Removal of nutrients like nitrogen and phosphorus from wastewater can be accomplished by precipitating these as the mineral struvite (NH4MgPO4. 6H2O). Predicting struvite precipitation potential, yield, and purity is important for designers and operators of reactors for struvite precipitation. In this paper, a mathematical model of this precipitation process is developed using physicochemical equilibrium expressions, mass balance equations for nitrogen, phosphorous and magnesium, and charge balance. The model was simulated to explicitly solve for equilibrium concentrations of eighteen species that included dissolved (three), ionic (ten), and solid (five) species for a given set of initial concentrations of ammonium–nitrogen, magnesium and phosphate–phosphorus, and pH. The model simulations were validated against literature experimental data, which used synthetic as well as actual wastewater, and data from our experiments.
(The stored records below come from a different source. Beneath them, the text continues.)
Lemma attachQueue_ok now e q :
  pfp_inv q → entryKey e ∉ keys q →
  ∃ q', attachQueue now e q = Ok q' ∧ pfp_inv q' ∧ keys q' ≡ₚ entryKey e :: keys q.
Proof.
  intros [Hnd Hinfo Hev] Hk. unfold attachQueue.
  destruct (m_entryInfoMap q !! entryKey e) as [info0|] eqn:E0.
  { destruct Hk. apply elem_of_keys. exists (queueType info0). apply Hinfo. eauto. }
  set (info := if ce_isUnsolicited e then _ else _).
  assert (is_Some (moveStaleEvent info) ↔ queueType info = QUEUE_FIFO) as Hnew.
  { unfold info. destruct (ce_isUnsolicited e); [|destruct (negb _)]; simpl;
      (split; [by intros []|done]) || (split; [done|eauto]). }
  clearbody info. set (t := queueType info).
  destruct (keys_split t q) as (l & Hl & Hset).
  eexists. split; [done|]. rewrite infoMap_setQueue.
  assert (keys (setInfoMap (<[entryKey e:=info]> (m_entryInfoMap q))
    (setQueue t (getQueue t q ++ [entryKey e]) q)) ≡ₚ entryKey e :: keys q) as Hkeys.
  { rewrite Hset, Hl, <-Permutation_cons_append. done. }
  split; [|done]. split; [rewrite Hkeys; by constructor| |].
  2:{ intros k x. rewrite infoMap_set, lookup_insert. case_decide; [by intros [= <-]|apply Hev]. }
  intros k t'. rewrite getQueue_set, infoMap_set, lookup_insert.
  destruct (decide (t' = t)) as [->|Ht].
  - rewrite elem_of_app, list_elem_of_singleton, Hinfo. destruct (decide (entryKey e = k)) as [<-|Hne].
    + rewrite E0. split; [|by right]. intros _. by exists info.
    + naive_solver.
  - rewrite Hinfo. destruct (decide (entryKey e = k)) as [<-|Hne]; [|done].
    rewrite E0. split; [naive_solver|]. intros (i & [= <-] & ?). by destruct Ht.
Qed.

Lemma detachQueue_ok k q :
  pfp_inv q → k ∈ keys q →
  ∃ q', detachQueue k q = Ok q' ∧ pfp_inv q' ∧ k :: keys q' ≡ₚ keys q.
Proof.
  intros [Hnd Hinfo Hev] Hk. apply elem_of_keys in Hk as [t Hkt]. unfold detachQueue.
  pose proof (proj1 (Hinfo k t) Hkt) as (info & E & Ht). rewrite E, Ht.
  destruct (keys_split t q) as (l & Hl & Hset).
  assert (NoDup (getQueue t q)) as Hndt by (rewrite Hl in Hnd; by apply NoDup_app in Hnd as [? _]).
  pose proof (removeKey_perm k _ Hndt Hkt) as Hp.
  eexists. split; [done|]. rewrite infoMap_setQueue.
  set (q' := setInfoMap _ _).
  assert (k :: keys q' ≡ₚ keys q) as Hkeys.
  { unfold q'. rewrite Hset, Hl. by rewrite <-Hp at 2. }
  assert (k ∉ removeFirst (λ x : CsKey, bool_decide (x = k)) (getQueue t q)) as Hnin.
  { rewrite <-Hp in Hndt. by apply NoDup_cons in Hndt as [? _]. }
  split; [|done]. rewrite <-Hkeys in Hnd. apply NoDup_cons in Hnd as [Hnk Hnd]. split; [done| |].
  2:{ intros k' x. unfold q'. rewrite infoMap_set, lookup_delete. case_decide; [done|apply Hev]. }
  intros k' t'. unfold q'. rewrite getQueue_set, infoMap_set, lookup_delete.
  destruct (decide (t' = t)) as [->|Ht'].
  - destruct (decide (k = k')) as [<-|Hne].
    + split; [done|]. by intros (? & ? & _).
    + rewrite <-Hinfo. assert (k' ∈ getQueue t q ↔ k' ∈ k :: removeFirst (λ x : CsKey, bool_decide (x = k))
        (getQueue t q)) as -> by by rewrite Hp.
      rewrite elem_of_cons. naive_solver.
  - rewrite Hinfo. destruct (decide (k = k')) as [<-|Hne]; [|done].
    split; [|by intros (? & ? & _)]. intros (i & Ei & Eti). congruence.
Qed.
Lemma processInterest_ok r i f p nonce s :
  fw_inv s → interests s !! r = Some i → isReflexiveInterestFromProducer i = Ok false →
  tokenReadable i →
  (isReflexiveInterest i = true → existName (fw_assist s) (i_name i) = true ∨
     tokenAvailable (fw_assist s) (fw_drawn s)) →
  recordable s p r → is_Some (fw_faces s !! f) →
  wp (processInterest strategy r f p nonce) (fun _ s' => keeps s s') s.
Proof using All.
  intros Hi Hr Hfp Htok Hav Hrec Hf. unfold processInterest. apply wp_bind. eapply wp_interestOf; [done|].
  apply wp_then; [eapply wp_mono; [by apply learnToken_ok|]; by intros [] ? [? _]|].
  intros [] s1 [Hi1 He1]. assert (is_Some (fw_faces s1 !! f)) as [face Hf1] by by eapply ext_face.
  assert (recordable s1 p r) as Hrec1 by by eapply recordable_ext.
  destruct (recordable_interest _ _ _ Hrec1) as [Hr1 [j Hj]]. destruct (entryOf_lookup _ _ _ Hj) as (pe & n & Hp & _).
  destruct (ex_interests _ _ He1 _ _ Hr) as (i1 & Hri1 & Hk1 & _).
  assert (isReflexiveInterestFromProducer i1 = Ok false) as Hfp1 by (by rewrite <-(sameKey_fromProducer i i1)).
  apply wp_bind. eapply wp_getFace; [done|]. apply wp_bind. eapply wp_pitEntryOf; [done|].
  destruct (isDuplicateInPit _ _); [by apply onInterestLoop_ok; [| |eauto]|].
  destruct (hasInRecords pe); cbn [negb].
  - by eapply onContentStoreMiss_ok; [| | | |eauto].
  - by eapply lookupContentStore_ok; [| | | |eauto].
Qed.

(** ** Creating and erasing PIT entries *)

(** A change of the PIT that leaves the other tables alone. *)
Lemma pit_step s st' :
  fw_inv s → pit_inv HashFunc st' → (∀ n, nonPit st' n = nonPit (fw_store s) n) →
  st_fibItems st' = st_fibItems (fw_store s) → noEmpty (st_nameTree st') →
  (∀ p pe, st_pits st' !! p = Some pe → entry_fw (fw_faces s) pe) →
  (∀ p pe i, st_pits st' !! p = Some pe → st_interests st' !! pe_interest pe = Some i →
     storable (fw_regions s) i) →
  fw_inv (set_fw_store st' s).
Proof.
  intros [A1 A2 A3 A4 A5 A6 A7 A8 A9 A10 A11 A12] Hpit Hnp Hf Hne He Hr.
  assert (∀ n, fibSlot st' n = fibSlot (fw_store s) n) as Hslot.
  { intros n. by apply (f_equal t_fib (Hnp n)). }
  split; cbn [fw_store fw_faces fw_cs fw_dnl fw_assist fw_output fw_regions set_fw_store]; try done.
  - split; [apply Hpit| |].
    + intros n fe. rewrite Hslot. apply A2.
    + rewrite Hf, (fb_count _ _ A2). do 3 f_equal. apply set_eq. intros n. rewrite !elem_of_fibNames.
      change (t_fib (tablesAt (st_nameTree st') n)) with (fibSlot st' n). by rewrite Hslot.
  - intros n fe. rewrite Hslot. apply A3.
  - pose proof (f_equal t_sc (Hnp [])) as E. simpl in E. by rewrite E.
Qed.

Lemma Pit_insert_keeps r i (R : option PitRef * bool → Forwarder Q → Prop) s :
  fw_inv s → interests s !! r = Some i → storable (fw_regions s) i →
  (∀ p b st', fw_inv (set_fw_store st' s) → recordable (set_fw_store st' s) p r →
     st_interests st' = interests s →
     (∀ p' pe, pits s !! p' = Some pe → st_pits st' !! p' = Some pe) →
     (∀ p' pe, st_pits st' !! p' = Some pe → p' = p ∨ pits s !! p' = Some pe) →
     R (Some p, b) (set_fw_store st' s)) →
  wp (onStore (Pit_insert HashFunc i r)) R s.
Proof.
  intros Hi Hr Hreg HR. destruct (Pit_insert_spec HashFunc (fw_store s) i r (fi_pit s Hi) Hr)
    as (p & b & st' & Hrun & Hpit & Hatt & Hm & Hin & Hfi & Hnp & Hcase & Hne).
  apply wp_zoom. eapply wp_run; [exact Hrun|]. apply HR; [|clear HR|done|clear HR|clear HR].
  - apply pit_step; try done.
    + by apply Hne, fi_noEmpty.
    + intros p' pe'. destruct b; [|rewrite Hcase; apply (fi_entry s Hi)].
      destruct Hcase as (_ & _ & ->). rewrite lookup_insert. case_decide; [|apply (fi_entry s Hi)].
      intros [= <-]. split; simpl; [by intros ? ?%not_elem_of_nil..|done|by intros []].
    + intros p' pe' i'. rewrite Hin. destruct b; [|rewrite Hcase; apply (fi_region s Hi)].
      destruct Hcase as (_ & _ & ->). rewrite lookup_insert. case_decide; [|apply (fi_region s Hi)].
      intros [= <-]. simpl. rewrite Hr. by intros [= <-].
  - unfold matchesEntry in Hm. destruct (pitInterest st' p) as [mine|] eqn:Hmine; [|done].
    exists mine, i. split_and!; [|by rewrite <-Hin in Hr|done]. by exists (nteName (i_name i)).
  - intros p' pe Hp'. destruct b; [|by rewrite Hcase]. destruct Hcase as (_ & Hnew & ->).
    rewrite lookup_insert_ne; [done|congruence].
  - intros p' pe. destruct b; [|rewrite Hcase; by right]. destruct Hcase as (_ & Hnew & ->).
    rewrite lookup_insert. case_decide; [by left|by right].
Qed.

(** A new Interest gets a fresh entry without records. *)
Lemma Pit_insert_new r i s (R : option PitRef * bool → Forwarder Q → Prop) :
  fw_inv s → interests s !! r = Some i → storable (fw_regions s) i →
  (∀ p j, entryOf s p j → matchesInterest j i = false) →
  (∀ p st', fw_inv (set_fw_store st' s) → recordable (set_fw_store st' s) p r →
     st_interests st' = interests s → (∀ n, nonPit st' n = nonPit (fw_store s) n) →
     st_pits st' !! p = Some (set_pe_nameTreeEntry (Some (nteName (i_name i))) (newPitEntry r)) →
     R (Some p, true) (set_fw_store st' s)) →
  wp (onStore (Pit_insert HashFunc i r)) R s.
Proof.
  intros Hi Hr Hreg Hno HR. assert (wp (onStore (Pit_insert HashFunc i r)) (fun o s' =>
    ∃ p b, o = (Some p, b) ∧ fw_inv s' ∧ recordable s' p r) s) as Hw.
  { eapply Pit_insert_keeps; [done|done|done|]. intros p b st' H1 H2 _ _ _. by exists p, b. }
  destruct (Pit_insert_spec HashFunc (fw_store s) i r (fi_pit s Hi) Hr)
    as (p & b & st' & Hrun & Hpit & Hatt & Hm & Hin & Hfi & Hnp & Hcase & Hne).
  revert Hw. unfold wp, onStore, zoom. rewrite Hrun. intros (p' & b' & [= <- <-] & Hi' & Hrec).
  destruct b.
  - destruct Hcase as (_ & _ & Hp). apply HR; try done. rewrite Hp. apply lookup_insert_eq.
  - exfalso. unfold matchesEntry, pitInterest in Hm. rewrite Hcase, Hin in Hm.
    destruct Hatt as (pe & Hpe & Hn). rewrite Hcase in Hpe. rewrite Hpe in Hm. simpl in Hm.
    destruct (interests s !! pe_interest pe) as [j|] eqn:Hj; [|done]. rewrite (Hno p j) in Hm; [done|].
    exists (nteName (i_name i)). split; [by exists pe|]. unfold pitInterest. rewrite Hpe. exact Hj.
Qed.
The model satisfactorily predicted most data. Struvite fraction in the precipitate ranged from 27% to 100%. The purity of struvite in the precipitate and the pH that maximizes struvite fraction was dependent on the initial concentrations of ammonium, magnesium, and phosphate. Optimum pH and struvite fraction was, respectively, 8.5 and 29.3% for an equimolar mixture of ammonia, magnesium, and phosphate and 9.8 and 98.3% for 10:1.7:3.4 mM ratio. Struvite fraction in the precipitate increased as magnesium became limiting or as ammonia to phosphate ratio increased and magnesium to phosphate ratio decreased. Since the struvite component is only a fraction of the total solids, it is erroneous to report the total precipitate produced as being struvite as is conventionally done.